Riccarda D. Müller¹, Thilo John¹, Benjamin Kohl¹, Anja Feldner¹, Hala Zreiqat², Wolfgang Ertel¹, Drake LaFace³, Beth Hutchins³, Andreas Oberholzer⁴ and Gundula Schulze-Tanzil^1,5

¹Charité-University of Medicine, Campus Benjamin Franklin, Berlin, Dep. of Trauma and Reconstructive Surgery, FEM, Krahmerstrasse 6–10, 12207 Berlin, Germany.  ²Tissue Engineering and Biomaterials Research Unit, Biomedical Engineering, School of AMMEJ07, University of Sydney, NSW 2006, Australia.  ³Canji Inc., San Diego, 3525 John Hopkins Court, Ca 92121, U.S.A.  ⁴Department of Joint and Sport Surgery, Klinik Pyramide am See, Bellerivestr. 34, 8034 Zürich.  ⁵Centre of Anatomy, Dep. of Cell and Neurobiology, Charité-University of Medicine, Campus Benjamin Franklin, Schumannstrasse 20/21, 10098 Berlin, Germany.

Abstract

Interleukin (IL)-10 overexpression inhibits joint inflammation, however the effect of high local concentrations of IL-10 on chondrocyte homeostasis remains unclear.
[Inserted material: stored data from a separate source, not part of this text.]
(** C4, as the code has it, on the runs this model describes (the streams
    accept what is written, the library calls return or raise an
    [Exception]): the exit code is 0 when the transcription is printed and
    when argparse prints the help, 2 when argparse rejects the command
    line, and 1 otherwise: without any argument, when the file is missing,
    and when the model or the reporting of its result fails.  On these runs
    no other exit code occurs. *)
Theorem exit_code_by_case W :
  (exit_status W = ExitCode 0 \/ exit_status W = ExitCode 1
   \/ exit_status W = ExitCode 2)
  /\ (exit_status W = ExitCode 2 <->
      args W <> []
      /\ exists e, parse_args (unicode_digit W) (args W) = ErrorExit e)
  /\ (exit_status W = ExitCode 0 <->
      args W <> []
      /\ (parse_args (unicode_digit W) (args W) = HelpExit
          \/ exists f l c,
               parse_args (unicode_digit W) (args W) = Namespace f l
               /\ path_exists W f = true
               /\ transcription W f l = Return c)).
Proof.
  assert (Hcase : forall (code : Z) (X Y : Prop),
    (code = 0 /\ ~ X /\ Y \/ code = 1 /\ ~ X /\ ~ Y \/ code = 2 /\ X /\ ~ Y)%Z ->
    (ExitCode code = ExitCode 0 \/ ExitCode code = ExitCode 1
     \/ ExitCode code = ExitCode 2)
    /\ (ExitCode code = ExitCode 2 <-> X)
    /\ (ExitCode code = ExitCode 0 <-> Y)).
  { intros code X Y [(-> & HX & HY) | [(-> & HX & HY) | (-> & HX & HY)]];
      (split; [auto|split; split; intros H; try discriminate H;
                    try reflexivity; try assumption; try contradiction]). }
  destruct (args W) as [|a rest] eqn:Ea.
  { unfold exit_status. rewrite (run_no_arguments W Ea). cbn [fst].
    apply Hcase. right; left.
    repeat split; intros [Hne _]; now apply Hne. }
  assert (Hne : args W <> []) by (rewrite Ea; discriminate).
  rewrite <- Ea.
  destruct (parse_args (unicode_digit W) (args W)) as [f l| |e] eqn:Hp.
  - unfold exit_status, transcription.
    rewrite (run_namespace _ _ _ Hp), transcribe_audio_run.
    destruct (path_exists W f) eqn:He.
    + destruct (load_model W MODEL_SIZE) as [m|e1] eqn:Hm;
        [destruct (transcribe m f USE_FP16 l) as [r|e1] eqn:Ht;
          [destruct (getitem r (lit "text")) as [v|e1] eqn:Hr;
            [destruct (json_dumps v) as [c|e1] eqn:Hv|]|]|];
        unfold failed; cbn [fst]; apply Hcase.
      * left. repeat split.
        -- intros (_ & e & H). discriminate H.
        -- assumption.
        -- right. exists f, l, c. now rewrite Ht, Hr, Hv.
      * right; left. repeat split.
        -- intros (_ & e & H). discriminate H.
        -- intros (_ & [H | (? & ? & ? & [= <- <-] & _ & H)]);
             [discriminate H|]. rewrite Ht, Hr, Hv in H. discriminate H.
      * right; left. repeat split.
        -- intros (_ & e & H). discriminate H.
        -- intros (_ & [H | (? & ? & ? & [= <- <-] & _ & H)]);
             [discriminate H|]. rewrite Ht, Hr in H. discriminate H.
      * right; left. repeat split.
        -- intros (_ & e & H). discriminate H.
        -- intros (_ & [H | (? & ? & ? & [= <- <-] & _ & H)]);
             [discriminate H|]. rewrite Ht in H. discriminate H.
      * right; left. repeat split.
        -- intros (_ & e & H). discriminate H.
        -- intros (_ & [H | (? & ? & ? & _ & _ & H)]); discriminate H.
    + cbn [fst]. apply Hcase. right; left. repeat split.
      * intros (_ & e & H). discriminate H.
      * intros (_ & [H | (? & ? & ? & [= <- <-] & H & _)]);
          [discriminate H|]. rewrite He in H. discriminate H.
  - unfold exit_status. rewrite (run_help W Hne Hp). cbn [fst].
    apply Hcase. left. repeat split.
    + intros (_ & e & H). discriminate H.
    + assumption.
    + now left.
  - unfold exit_status. rewrite (run_usage_error W e Hne Hp). cbn [fst].
    apply Hcase. right; right. repeat split.
    + assumption.
    + now exists e.
    + intros (_ & [H | (? & ? & ? & H & _)]); discriminate H.
Qed.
The aim of this study was to determine the effects of IL-10 overexpression on cartilage matrix production in three-dimensional (3D) chondrocyte cultures. Human articular chondrocytes were transduced with adenoviral vectors alone (adv/empty) or by vectors either overexpressing enhanced green fluorescence protein (adv/EGFP) or human IL-10 (adv/hIL-10) before their transfer to a 3D culture system. Non-transduced chondrocytes were used as controls. The expression of IL-10 or EGFP was confirmed using ELISA or flow cytometry. Chondrocytes synthesis of collagen types II and I, aggrecan, fibronectin and β1-integrin was determined over a period of 14 days post transduction using flow cytometry or immunohistochemistry. adv/EGFP or adv/IL-10 transduced chondrocytes expressed EGFP or secreted IL-10 detectable over the 2 weeks culture period. No suppression of collagen type II, aggrecan or β1-integrin synthesis by IL-10 overexpression was found and the deposition of collagen type I and fi bronectin remained unaffected compared to the controls. IL-10 overexpression does not impair key features of chondrocytes differentiated phenotype (e.g. collagen type II and aggrecan expression) suggesting the potential use of IL-10 for gene therapeutic approaches in the joint.